Submissions for the parties

Minuters

[5] Mr Nicholson had very helpfully prepared his submissions in writing. Those submissions are with the papers and need not be repeated herein.

Defender

[6] In response Mr MacKenzie argued that the approach should be straightforward. Expenses should follow success. The minuters had brought the defender to court and then decided no longer to insist on their minute. The original application by the Procurator Fiscal had made it clear that the provenance of the cash was alleged to have been from unlawful activity as opposed to its use being thought to be for a criminal purpose. It was now accepted by the minuters that the source had been lawful, namely the sale of the vehicle.

[7] The defender's position had the case gone to proof would have been that he had been intoxicated through alcohol at the time of being interviewed by the police, that he had only met the purchaser of the vehicle for that purpose and he had been under no obligation as seller to retain the details of the purchaser. Once the cash had been seized, the defender required to make enquiries in order to identify the purchaser. He had done that and then passed the information obtained on to his solicitor who then was able to expand the averments regarding the vehicle and the purchaser.

[8] The defender had criticisms of the specification of the minuters' averments and might have objected at proof to any detailed evidence being led on the basis of no record.

[9] The decision of Muneka was not of assistance. It had followed the leading of evidence and dealt with a quite different factual situation from the present case.

[10] In the present action there was no good reason to depart from the normal rule. The pursuers had decided not to insist on their minute and accordingly expenses should follow success: the defender was entitled to his expenses as taxed from the inception of the proceedings until their conclusion.

Discussion

[11] The decision of Muneka is authority for the proposition that the absence of an explanation for the holding of cash which is the subject of interest by an authority (in that case the Commissioners of Customs and Excise, in this case the police) in terms of the 2002 Act is of itself inferential of unlawful conduct. It is worth noting that in Muneka the holder of the money had given at different times different accounts as to the source of the money found in his possession. The district judge found that he had lied and the fact that he had done so entitled her to conclude that the very suggestions being put to him were in fact true on the balance of probabilities. That approach was upheld on appeal by Mr Justice Moses in the High Court of Justice, Queen's Bench Division The Administrative Court. I agree with all that is said in the report of that decision. However, in my view, the factual position in the present case is somewhat different. In this case the defender had always given substantially the same account of the source of the cash, namely the sale of a Transit van to an individual in Wick, Caithness. I attached no significance to the slightly differing versions which he gave as to the sale price, £5,700 or £5,800. Further, once investigated it transpired that he had indeed sold such a vehicle to a James McLean, who resided in Thurso, Caithness, for £5,700. That was quite a different set of circumstances from those found in Muneka. In that case there had been evidence led, it had been decided that the appellant had been lying and that accordingly there had been no explanation at all for his possession of an amount of cash.

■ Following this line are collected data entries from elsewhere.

Definition perform (caller : N) (op : operation) : stm World unit :=
  match op with
  | Structural op => perform_structural caller op
  | Plain op => ignoring (perform_plain caller op)
  | Host p => run_script caller p
  | RunSystems frame now ph => run_phase caller frame now ph
  | ReplaceValue target name v => ignoring (World.replace_component_value caller target name v)
  | DestroyExpired now => ignoring (World.destroy_expired_intents caller now)
  | ClearLifecycle => World.clear_intent_lifecycle_records caller
  | EnableScriptEvidence => enable_script_evidence caller
  | RecordScript evidence => record_script_execution caller evidence
  end.

(** Operations by threads, one after the other; the callers catch what they
    throw. *)
Fixpoint run (steps : list (N * operation)) w : World :=
  match steps with
  | [] => w
  | (caller, op) :: steps => run steps (perform caller op w).2
  end.

(** The buffer of intent evidence never is full. *)
Fixpoint roomy (steps : list (N * operation)) w : Prop :=
  match steps with
  | [] => True
  | (caller, op) :: steps =>
      let w' := (perform caller op w).2 in len (lifecycle w') < maximumBufferedLifecycleRecords ∧ roomy steps w'
  end.

(** ** Nothing but changes of topology disturbs *)

Lemma plain_undisturbed caller {A} (op : plain A) : keeps undisturbed (perform_plain caller op).
Proof.
  destruct op; cbn [perform_plain].
  - apply keeps_create_intent.
  - apply keeps_destroy_intent.
  - apply keeps_intent_count.
  - apply keeps_get_components.
  - apply keeps_read_component.
  - apply keeps_replace_component.
  - apply keeps_update_component. intros v. keep_steps.
  - apply keeps_resolve_effect.
  - unfold owned_query, owned. keep_steps.
  - unfold clear_component_mutations, owned. keep_steps. apply keeps_evidence; by repeat split.
  - unfold clear_topology_mutations, owned. keep_steps. apply keeps_evidence; by repeat split.
  - unfold clear_script_execution_evidence, owned. keep_steps. apply keeps_evidence; by repeat split.
Qed.

Lemma script_undisturbed caller {d A} (p : script d A) : keeps undisturbed (run_script caller p).
Proof.
  induction p as [x|B op next IH|next IH|fields p IH|E next IH]; cbn [run_script].
  - keep_steps.
  - intros w. pose proof (plain_undisturbed caller op w) as Hop.
    destruct (perform_plain caller op w) as [x w']. etransitivity; [exact Hop|apply IH].
  - intros w. apply IH.
  - apply keeps_bind; [apply _|apply keeps_evidence; by repeat split|done].
  - intros w. pose proof (keeps_guard caller undisturbed w) as Hg.
    destruct (World.ensure_structural_mutation_allowed caller w) as [[u|e] w'];
      [exact Hg|]. etransitivity; [exact Hg|apply IH].
Qed.

Lemma script_well_behaved caller {d} (p : script d unit) : well_behaved quiet (run_script caller p).
Proof. intros w _. apply script_undisturbed. Qed.

Lemma script_constructs caller (p : script false unit) : constructs (run_script caller p).
Proof. intros w. apply script_undisturbed. Qed.

(** ** Every step settles *)

Lemma ignoring_settles {A} w V (m : stm World A) w0 :
  wp m (λ _ w', settles w V w') w0 → wp (ignoring m) (λ _ w', settles w V w') w0.
Proof. intros Hm. apply settles_bind; [done|]. intros _. keep_steps. Qed.

Lemma structural_settles caller op w V G L :
  coordinated w V G L → wp (perform_structural caller op) (λ _ w', settles w V w') w.
Proof.
  intros Hc. assert (∀ y b, well_behaved quiet (on_behavior_added (code_of caller y) b)) as Ha
    by (intros; apply script_well_behaved).
  assert (∀ y b, well_behaved quiet (on_behavior_removed (code_of caller y) b)) as Hr
    by (intros; apply script_well_behaved).
  destruct op; cbn [perform_structural].
  - by eapply ignoring_settles, create_behavior_settled.
  - by eapply destroy_behavior_settled.
  - eapply register_system_settled; [done|done|done|apply script_constructs].
  - by eapply destroy_system_settled.
  - by eapply set_system_signature_settled.
  - by eapply ignoring_settles, register_component_settled.
  - by eapply register_effect_codec_settled.
  - by eapply add_component_settled.
  - by eapply remove_component_settled.
  - by eapply grant_component_access_settled.
  - by eapply revoke_component_access_settled.
Qed.

Lemma undisturbed_settles w w' V G L : undisturbed w w' → coordinated w V G L → settles w V w'.
Proof. intros [Hs Hq] Hc. by eapply settles_quiet. Qed.

Lemma phase_undisturbed caller frame now ph w V G L :
  coordinated w V G L → undisturbed w (run_phase caller frame now ph w).2.
Proof.
  intros Hc. unfold run_phase.
  assert (∀ y frame now, well_behaved quiet (run_system (code_of caller y) frame now)) as Hrun
    by (intros; apply script_well_behaved).
  pose proof (run_systems_wp caller (code_of caller) Hrun frame now ph w (MkProgress 0 "")
    (co_calm _ _ _ _ Hc)) as Hwp. unfold wp in Hwp.
  destruct (World.run_systems caller (code_of caller) frame now ph (w, MkProgress 0 "")) as [x s].
  apply Hwp.
Qed.

Lemma clear_lifecycle_settles caller w V G L :
  coordinated w V G L → settles w V (World.clear_intent_lifecycle_records caller w).2.
Proof.
  intros Hc. pose proof Hc as [Hp [H1 H2 H3] Hsig Hm Hcalm].
  unfold World.clear_intent_lifecycle_records, owned.
  unfold mbind at 1, stm_bind at 1, ensure_owner_thread, sreject_if, slift, reject_if.
  destruct (negb (caller =? ownerThread w)); [by eapply settles_refl|].
  unfold on_intents, on_state, zoom, clear_lifecycle_records.
  rewrite (stm_bind_eq _ _ (intentRegistry (state w)) tt (intentRegistry (state w))).
  2:{ unfold ensure_no_active_transaction, sreject_if, slift, reject_if.
      by rewrite (po_closed _ _ _ _ _ Hp). }
  cbn [smodify fst snd]. right. exists V, G, L. split_and!; [|by apply tracks_shape|done].
  split; [|by split|done|done|done]. apply (parts_intents _ _ _ _ L); [done| |done|by left].
  by destruct (po_intents _ _ _ _ _ Hp).
Qed.

Lemma records_script caller ev :
  keeps same_state (record_script_execution (El := El) (Y := Y) (D := D) caller ev).
Proof.
  intros w. unfold record_script_execution, mbind, stm_bind, ensure_owner_thread, sget, sreject_if,
    slift, reject_if.
  destruct (negb (caller =? ownerThread w)); [done|]. destruct (negb (scriptEvidenceEnabled w)); [done|].
  by destruct (_ <=? _).
Qed.

Lemma perform_settles caller op w V G L :
  coordinated w V G L → settles w V (perform caller op w).2.
Proof.
  intros Hc. destruct op as [op|A op|p|frame now ph|target name v|now| | |ev]; cbn [perform].
  - by eapply structural_settles.
  - eapply undisturbed_settles; [|done]. unfold ignoring.
    apply keeps_bind; [apply _|apply plain_undisturbed|intros _; keep_steps].
  - eapply undisturbed_settles; [|done]. apply script_undisturbed.
  - eapply undisturbed_settles; [|done]. by eapply phase_undisturbed.
  - eapply undisturbed_settles; [|done]. unfold ignoring.
    apply keeps_bind; [apply _|apply keeps_replace_component_value|intros _; keep_steps].
  - eapply undisturbed_settles; [|done]. unfold ignoring.
    apply keeps_bind; [apply _|apply keeps_destroy_expired|intros _; keep_steps].
  - by eapply clear_lifecycle_settles.
  - eapply undisturbed_settles; [|done]. unfold enable_script_evidence, owned.
    apply keeps_bind; [apply _|keep_steps|intros _; apply keeps_evidence; by repeat split].
  - eapply undisturbed_settles; [|done]. apply same_state_undisturbed, records_script.
Qed.

(** ** Runs *)

Lemma new_world_coordinated instance thread :
  coordinated (new_World (K := K) (El := El) (Y := Y) (D := D) instance thread) ∅ [] ∅.
Proof.
  split.
  - split; cbn; try done; [apply new_components_ok|apply new_behaviors_ok|apply new_registry_ok].
  - split; cbn; [..|done]; intros b; by split; [intros []|intros ?%elem_of_empty].
  - intros b sig. by cbn.
  - intros y record. by cbn.
  - split; [|done]. split; [constructor|]. intros y. cbn. split; [by intros ?%elem_of_nil|by intros []].
Qed.

Lemma run_coordinated steps w V G L :
  coordinated w V G L → roomy steps w →
  ∃ V' G' L', coordinated (run steps w) V' G' L' ∧ tracks w V (run steps w) V' ∧
    same_flags w (run steps w).
Proof.
  revert w V G L. induction steps as [|[caller op] steps IH]; intros w V G L Hc Hroom.
  - exists V, G, L. cbn. split_and!; [done|by apply tracks_shape|done].
  - destruct Hroom as [Hlen Hroom]. cbn [run].
    destruct (perform_settles caller op _ _ _ _ Hc) as [Hfull|(V1 & G1 & L1 & Hc1 & Ht1 & Hf1)].
    { unfold evidence_full in Hfull. lia. }
    destruct (IH _ _ _ _ Hc1 Hroom) as (V2 & G2 & L2 & Hc2 & Ht2 & Hf2).
    exists V2, G2, L2. split_and!; [done|by eapply tracks_trans|by eapply same_flags_trans].
Qed.

(** A world that programs have used. *)
Definition used (instance thread : N) (steps : list (N * operation)) : World :=
  run steps (new_World instance thread).

Lemma run_app steps steps' w : run (steps ++ steps') w = run steps' (run steps w).
Proof. revert w. induction steps as [|[caller op] steps IH]; intros w; cbn; [done|apply IH]. Qed.

Lemma roomy_app steps steps' w :
  roomy (steps ++ steps') w → roomy steps w ∧ roomy steps' (run steps w).
Proof.
  revert w. induction steps as [|[caller op] steps IH]; intros w; cbn; [done|].
  intros [Hlen Hroom]. by destruct (IH _ Hroom).
Qed.

Lemma revision_known b r w :
  (behavior_access_revision b w).1 = Ok r → behaviorAccessRevisions (state w) !! b = Some r.
Proof.
  unfold behavior_access_revision, require_behavior, mbind, stm_bind, query, sreject_if, slift,
    reject_if. destruct (negb _); cbn; [done|].
  destruct (behaviorAccessRevisions (state w) !! b); [by intros [= ->]|done].
Qed.

Lemma used_coordinated instance thread steps :
  roomy steps (new_World instance thread) →
  ∃ V G L, coordinated (used instance thread steps) V G L ∧
    instanceId (state (used instance thread steps)) = instance.
Proof.
  intros Hroom.
  destruct (run_coordinated steps _ _ _ _ (new_world_coordinated instance thread) Hroom)
    as (V & G & L & Hc & _ & [Hi _ _ _]). by exists V, G, L.
Qed.
End Client.
Arguments Done {K El Y _ _ D dispatched A}.
Arguments Call {K El Y _ _ D dispatched A B}.
Arguments Look {K El Y _ _ D dispatched A}.
Arguments Store {K El Y _ _ D dispatched A}.
Arguments Topology {K El Y _ _ D dispatched A}.
Lemma revocation_roomy : roomy home (home_steps ++ revocation) (new_World 7 1).
Proof. vm_compute. repeat split. Qed.

Lemma access_revision_tracks_rights_witness :
  let w := used home 7 1 home_steps in
  let w' := used home 7 1 (home_steps ++ revocation) in
  ∃ r r', r' ≠ r ∧ r <= r' ∧
  (r' = r → ∀ k type n,
     (∀ wanted, can_access_named wanted k type dimmer_behavior n (componentRegistry (state w')) =
        can_access_named wanted k type dimmer_behavior n (componentRegistry (state w))) ∧
     ∀ wanted h, can_access_named wanted k type dimmer_behavior n (componentRegistry (state w)) = Ok true →
       component_slot k type n (componentRegistry (state w)) = Ok h →
       component_slot k type n (componentRegistry (state w')) = Ok h).
Proof.
  exists 2, 3. split; [done|].
  apply (access_revision_tracks_rights home 7 1 home_steps revocation dimmer_behavior 2 3
    revocation_roomy); vm_compute; reflexivity.
Defined.

Lemma systems_run_in_order_witness :
  let w := used home 7 1 home_steps in
  let '(x, s) := World.run_systems 1 (code_of home 1) 2 0 DecisionPhase (w, MkProgress 0 "") in
  systemsRunning w = false ∧ ran_systems (code_of home 1) 2 0 DecisionPhase w x s.
Proof. apply (systems_run_in_order home 7 1 home_steps 2 0 DecisionPhase (MkProgress 0 "") home_roomy). Defined.
(* ===== verification/RuntimeLog.v ===== *)
(** * The tables of a runtime's effects and its event log

    [tables_ok] is the invariant of the tables of [RuntimeEffectsState].
    [agrees] relates them to the tables restored from the log: what is recorded
    is what is in memory, except that memory forgets commands that ended.  The
    lemmas follow one event into both. *)
From S2P Require Import Prelude OrderedMap Values Effects Events EventStore Feedback Adapters Hoare Replay RuntimeEffects RuntimeRestore.

(** What the constructors of [AdapterRoute] and [EffectTarget] guarantee of the
    texts in an effect and in an observation. *)
Definition typed_texts (route target : string) : Prop :=
  AdapterRoute route = Ok route ∧ EffectTarget target = Ok target.
Definition typed_effect (e : ResolvedEffect) : Prop := typed_texts (adapterRoute e) (target e).
Definition typed_observation (o : ExternalObservation) : Prop :=
  typed_texts (observation_route o) (observation_target o).

Definition command_key (st : CommandState) : TargetKey :=
  target_key (adapterRoute (effect (cs_command st))) (target (effect (cs_command st))).

Lemma command_ids_elem {C} (m : gmap N C) id : id ∈ command_ids m ↔ is_Some (m !! id).
Proof.
  unfold command_ids. rewrite merge_sort_Permutation, elem_of_elements. apply elem_of_dom.
Qed.

Lemma NoDup_command_ids {C} (m : gmap N C) : NoDup (command_ids m).
Proof. unfold command_ids. rewrite merge_sort_Permutation. apply NoDup_elements. Qed.

(** ** Payloads *)

Lemma parse_status_name status : parse_status (status_name status) = Ok status.
Proof. by destruct status. Qed.

Lemma event_payload_ok fields v :
  event_payload fields = Ok v → v = VObject (emplace_all fields []).
Proof.
  unfold event_payload, Value_object, checked. rewrite unit_bind_ok. by intros [_ [= <-]].
Qed.

Lemma payload_field fields v name x :
  event_payload fields = Ok v → sm_find name fields = Some x →
  ∃ o, v = VObject o ∧ sm_find name o = Some x.
Proof.
  intros ->%event_payload_ok Hf. eexists. split; [done|].
  by rewrite find_emplace_all.
Qed.

Lemma payload_object fields v :
  event_payload fields = Ok v →
  ∃ o, v = VObject o ∧ ∀ name, sm_find name o = sm_find name fields.
Proof.
  intros ->%event_payload_ok. eexists. split; [done|]. intros name. by rewrite find_emplace_all.
Qed.

Lemma object_payload q ty n o context :
  required_object_payload (MkEventRecord q ty n (VObject o)) context = Ok o.
Proof. done. Qed.

Lemma required_field_ok o name context v :
  sm_find name o = Some v → required_field o name context = Ok v.
Proof. unfold required_field. by intros ->. Qed.

Lemma required_unsigned_ok o name context n :
  sm_find name o = Some (VUnsigned n) → required_unsigned o name context = Ok n.
Proof. unfold required_unsigned, required_field. by intros ->. Qed.

Lemma required_string_ok o name context s :
  sm_find name o = Some (VString s) → required_string o name context = Ok s.
Proof. unfold required_string, required_field. by intros ->. Qed.

Ltac go := cbn [mbind res_bind negb reject_if fst snd].

(** ** One event restored *)

Lemma restore_status_step s mx (id : N) status reason v q st :
  status_payload id status reason = Ok v → commands s !! id = Some st →
  restore_record (s, mx) (MkEventRecord q EventType.CommandStatusChanged 1 v) =
    Ok (set_commands (<[id := with_status status st]> (commands s)) s, mx).
Proof.
  unfold status_payload. intros Hv Hst. apply res_bind_ok in Hv as (r & _ & Hv).
  apply payload_object in Hv as (o & -> & Hf). unfold restore_record. cbn -[restore_status].
  rewrite object_payload. cbn -[restore_status].
  unfold restore_status. rewrite (required_unsigned_ok _ "command_id" _ id) by by rewrite Hf.
  go. rewrite Hst. go.
  rewrite (required_string_ok _ "status" _ (status_name status)) by by rewrite Hf.
  go. by rewrite parse_status_name.
Qed.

[12] So far as it can be stated in the absence of the hearing of evidence, it seemed likely that on the balance of probabilities the defender would be found to have been telling the truth about the sale of the van. Given that, and the closeness between the amount of the cash found in the defender's possession (£5,694.02) and the sale price actually paid (£5,700) it can be readily understood why the minuters decided no longer to insist on their minute. Equally I can understand why, until the details of the sale had been ascertained, the minuters had considered that, on the authority of Muneka, there was the prospect of success had the case gone to proof. In my view, the minuters' averments appeared relevant and if the defender had failed to substantiate the bald averment that he had sold a Ford Transit pickup on 16 September 2007 for £5,700, then he certainly faced the possibility of the minuters succeeding at proof.

[13] However, in my view the stage in the proceedings at which the defender introduced the detailed averments as to the vehicle and the purchaser are secondary to the apparent truth of the original averment and the minuters' decision effectively to abandon their application. Although the detailed averments were introduced close to the date assigned for proof, it did not seem to me to be an unreasonably long time after the lodging of the original answers, namely 26 March 2008. That view is founded on the fact that, as the private seller of a vehicle, the defender was under no legal obligation to retain details of the sale transaction. In my view, he was entitled to a period of time to make enquiries and ascertain the identity of the purchaser. I did not consider it incumbent on him to make such enquiries between the original detention of the cash in November 2007 and the lodging of the minuters' minute for forfeiture on 14 February 2008.

[14] In his submission, the solicitor for the minuters characterises the defender's averments as lacking candour until adjusted on 10 June 2008. In Shepherd v Elliott (1896) 23 R. 695 the Lord President said, at page 696,

'The principle upon which the Court proceeds in awarding expenses is that the cost of litigation should fall on him who has caused it. The general rule for applying this principle is that costs follow the event, the ratio being that the rights of parties are to be taken to have been all along such as the ultimate decree declares them to be, and that whosoever has resisted the vindication of those rights, whether by action or by defence, is prima facie to blame. In some cases, however, the application of the general rule would not carry out the principle, and the Court has always, on cause shewn, considered whether the conduct of the successful party, either during the litigation, or in the matters giving rise to the litigation, has not either caused or contributed to bring about the law suit.'

[15] The question therefore arises: what conduct on the part of the defender has caused or contributed to bring about this summary application. The answer is clearly nothing. His early assertion that he had an innocent explanation for the substantial sum of cash found in his possession is now not to be questioned. The sheriff allowed both parties time to adjust their averments until two weeks prior to the final hearing of the application and the detailed averments were introduced within that time limit. An explanation for the timing of the introduction of those additional averments has been given. He has only expanded the original averments which themselves were consistent with the position adopted by the defender since his arrest on 13 November 2007.

[16] The minuters have extensive powers under the 2002 Act. The burden of exercising them responsibly is a heavy one. As a consequence of his relatively late identification of the purchaser of the vehicle, the defender has been deprived of access to his funds since November 2007. In my view that deprivation represents the appropriate sanction against him for such delay as occurred. Otherwise the minuters must bear the responsibility for their attempt to resist the vindication of the defender's right to enjoy his property by being found liable in his expenses since the inception of the proceedings.

[17] On a separate matter, I have noted that although the minuters are no longer insisting in their minute for forfeiture, it has not yet been dismissed. I have therefore dealt with that in today's interlocutor by dismissing the minute.